PROBLEM DESCRIPTION:
Only one stretch of the data below is needed. Output the lines from the one with "eapply at_price_match; [exact" up to and including the one with "apply list_elem_of_lookup_2 in", exactly as they stand.

SUPPLIED RECORDS:
──────────

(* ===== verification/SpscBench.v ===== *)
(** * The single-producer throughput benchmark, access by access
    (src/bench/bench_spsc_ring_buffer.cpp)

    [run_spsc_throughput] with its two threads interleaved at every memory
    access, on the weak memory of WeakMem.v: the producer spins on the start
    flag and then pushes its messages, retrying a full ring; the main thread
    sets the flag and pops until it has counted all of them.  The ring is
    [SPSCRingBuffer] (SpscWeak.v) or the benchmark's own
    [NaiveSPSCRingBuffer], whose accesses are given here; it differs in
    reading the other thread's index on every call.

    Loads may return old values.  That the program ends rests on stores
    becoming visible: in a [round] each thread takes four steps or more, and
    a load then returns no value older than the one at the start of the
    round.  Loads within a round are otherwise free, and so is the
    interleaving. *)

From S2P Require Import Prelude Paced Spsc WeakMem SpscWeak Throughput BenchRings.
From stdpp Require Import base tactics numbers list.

──────────

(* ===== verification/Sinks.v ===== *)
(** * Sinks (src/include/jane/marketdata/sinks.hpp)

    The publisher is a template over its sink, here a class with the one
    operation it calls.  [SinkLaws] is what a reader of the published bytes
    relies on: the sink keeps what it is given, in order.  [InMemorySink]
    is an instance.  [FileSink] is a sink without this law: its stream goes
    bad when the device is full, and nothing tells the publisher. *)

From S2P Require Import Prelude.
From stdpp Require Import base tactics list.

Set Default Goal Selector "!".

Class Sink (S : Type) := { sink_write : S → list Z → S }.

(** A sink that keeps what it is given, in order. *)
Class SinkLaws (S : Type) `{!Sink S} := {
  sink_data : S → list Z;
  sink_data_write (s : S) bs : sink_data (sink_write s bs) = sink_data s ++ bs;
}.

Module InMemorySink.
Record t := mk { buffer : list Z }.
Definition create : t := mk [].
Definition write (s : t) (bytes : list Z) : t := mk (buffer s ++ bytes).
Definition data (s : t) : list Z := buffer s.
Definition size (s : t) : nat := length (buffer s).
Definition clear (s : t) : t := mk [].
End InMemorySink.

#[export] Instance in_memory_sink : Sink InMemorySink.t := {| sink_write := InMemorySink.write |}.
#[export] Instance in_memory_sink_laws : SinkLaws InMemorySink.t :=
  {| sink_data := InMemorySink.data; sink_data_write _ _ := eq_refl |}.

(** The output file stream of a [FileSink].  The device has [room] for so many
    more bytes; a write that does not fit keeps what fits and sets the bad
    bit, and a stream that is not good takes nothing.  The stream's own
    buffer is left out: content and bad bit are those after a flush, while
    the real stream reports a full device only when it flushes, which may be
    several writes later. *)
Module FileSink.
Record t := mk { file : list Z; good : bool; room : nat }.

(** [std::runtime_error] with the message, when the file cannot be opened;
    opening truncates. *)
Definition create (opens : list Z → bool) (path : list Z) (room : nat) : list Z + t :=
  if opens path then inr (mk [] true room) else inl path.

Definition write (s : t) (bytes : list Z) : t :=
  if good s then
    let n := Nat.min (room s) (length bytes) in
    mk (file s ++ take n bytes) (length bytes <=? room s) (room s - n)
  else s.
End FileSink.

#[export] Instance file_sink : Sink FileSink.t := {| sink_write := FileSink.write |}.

──────────

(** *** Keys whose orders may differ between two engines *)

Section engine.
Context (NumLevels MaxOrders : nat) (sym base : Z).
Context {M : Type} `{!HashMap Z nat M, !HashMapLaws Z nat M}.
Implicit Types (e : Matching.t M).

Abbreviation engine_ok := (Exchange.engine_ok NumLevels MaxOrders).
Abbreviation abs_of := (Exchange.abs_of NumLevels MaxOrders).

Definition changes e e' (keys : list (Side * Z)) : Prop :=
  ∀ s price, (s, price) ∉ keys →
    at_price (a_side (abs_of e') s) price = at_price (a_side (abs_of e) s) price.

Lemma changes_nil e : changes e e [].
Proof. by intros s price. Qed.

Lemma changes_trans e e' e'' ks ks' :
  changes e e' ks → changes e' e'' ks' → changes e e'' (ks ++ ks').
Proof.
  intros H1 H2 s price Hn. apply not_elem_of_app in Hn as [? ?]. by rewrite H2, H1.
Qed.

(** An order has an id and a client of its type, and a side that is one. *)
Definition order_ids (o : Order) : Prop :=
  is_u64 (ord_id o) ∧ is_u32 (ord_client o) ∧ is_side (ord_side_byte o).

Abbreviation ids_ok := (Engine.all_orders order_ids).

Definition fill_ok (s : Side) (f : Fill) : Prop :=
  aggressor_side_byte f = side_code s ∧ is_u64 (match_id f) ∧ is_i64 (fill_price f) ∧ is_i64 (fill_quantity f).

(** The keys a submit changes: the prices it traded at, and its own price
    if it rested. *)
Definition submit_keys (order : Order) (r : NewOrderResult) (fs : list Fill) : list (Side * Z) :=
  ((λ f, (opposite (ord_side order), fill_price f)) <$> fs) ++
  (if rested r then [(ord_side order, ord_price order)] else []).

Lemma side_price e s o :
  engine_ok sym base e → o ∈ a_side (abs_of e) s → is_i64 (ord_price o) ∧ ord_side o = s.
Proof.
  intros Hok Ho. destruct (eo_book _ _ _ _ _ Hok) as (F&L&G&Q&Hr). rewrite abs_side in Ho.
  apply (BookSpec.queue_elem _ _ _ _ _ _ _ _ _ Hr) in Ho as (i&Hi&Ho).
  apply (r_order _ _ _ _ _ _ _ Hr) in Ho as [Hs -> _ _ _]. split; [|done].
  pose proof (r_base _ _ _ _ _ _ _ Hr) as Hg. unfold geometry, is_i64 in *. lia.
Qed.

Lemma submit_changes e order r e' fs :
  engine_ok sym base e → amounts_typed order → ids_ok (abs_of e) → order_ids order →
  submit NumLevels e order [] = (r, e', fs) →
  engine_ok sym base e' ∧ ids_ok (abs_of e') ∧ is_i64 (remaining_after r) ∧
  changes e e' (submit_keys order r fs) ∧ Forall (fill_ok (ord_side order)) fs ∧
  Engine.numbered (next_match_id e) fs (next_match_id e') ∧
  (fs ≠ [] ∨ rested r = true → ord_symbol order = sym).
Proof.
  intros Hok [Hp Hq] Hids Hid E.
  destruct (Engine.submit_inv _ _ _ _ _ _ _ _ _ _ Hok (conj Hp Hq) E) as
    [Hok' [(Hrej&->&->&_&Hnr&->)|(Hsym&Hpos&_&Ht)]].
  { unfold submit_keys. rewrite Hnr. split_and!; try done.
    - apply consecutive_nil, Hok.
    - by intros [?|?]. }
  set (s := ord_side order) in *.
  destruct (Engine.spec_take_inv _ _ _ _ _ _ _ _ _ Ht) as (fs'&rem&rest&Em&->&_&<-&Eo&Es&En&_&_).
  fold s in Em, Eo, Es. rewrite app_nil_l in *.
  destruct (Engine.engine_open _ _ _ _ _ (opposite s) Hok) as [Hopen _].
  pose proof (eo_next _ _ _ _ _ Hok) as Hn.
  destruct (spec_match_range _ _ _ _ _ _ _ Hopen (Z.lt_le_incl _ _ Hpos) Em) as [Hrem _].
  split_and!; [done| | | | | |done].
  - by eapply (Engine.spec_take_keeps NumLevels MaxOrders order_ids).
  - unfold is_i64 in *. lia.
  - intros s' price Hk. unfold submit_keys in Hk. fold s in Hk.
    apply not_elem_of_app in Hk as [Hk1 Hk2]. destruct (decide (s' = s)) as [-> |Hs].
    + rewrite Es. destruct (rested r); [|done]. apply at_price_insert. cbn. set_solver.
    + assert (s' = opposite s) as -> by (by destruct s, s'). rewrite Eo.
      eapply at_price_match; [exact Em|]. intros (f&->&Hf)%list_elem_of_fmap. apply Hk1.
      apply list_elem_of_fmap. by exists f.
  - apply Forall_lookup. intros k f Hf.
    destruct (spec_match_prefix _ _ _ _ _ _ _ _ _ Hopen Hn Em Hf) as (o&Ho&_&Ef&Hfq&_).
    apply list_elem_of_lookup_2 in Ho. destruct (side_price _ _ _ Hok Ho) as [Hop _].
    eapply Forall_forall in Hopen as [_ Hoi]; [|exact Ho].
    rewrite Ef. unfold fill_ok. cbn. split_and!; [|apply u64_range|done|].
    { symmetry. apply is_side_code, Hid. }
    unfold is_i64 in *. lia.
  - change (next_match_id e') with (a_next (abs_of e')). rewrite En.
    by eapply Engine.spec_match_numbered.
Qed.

──────────

TASK ANSWER:
      eapply at_price_match; [exact Em|]. intros (f&->&Hf)%list_elem_of_fmap. apply Hk1.
      apply list_elem_of_fmap. by exists f.
  - apply Forall_lookup. intros k f Hf.
    destruct (spec_match_prefix _ _ _ _ _ _ _ _ _ Hopen Hn Em Hf) as (o&Ho&_&Ef&Hfq&_).
    apply list_elem_of_lookup_2 in Ho. destruct (side_price _ _ _ Hok Ho) as [Hop _].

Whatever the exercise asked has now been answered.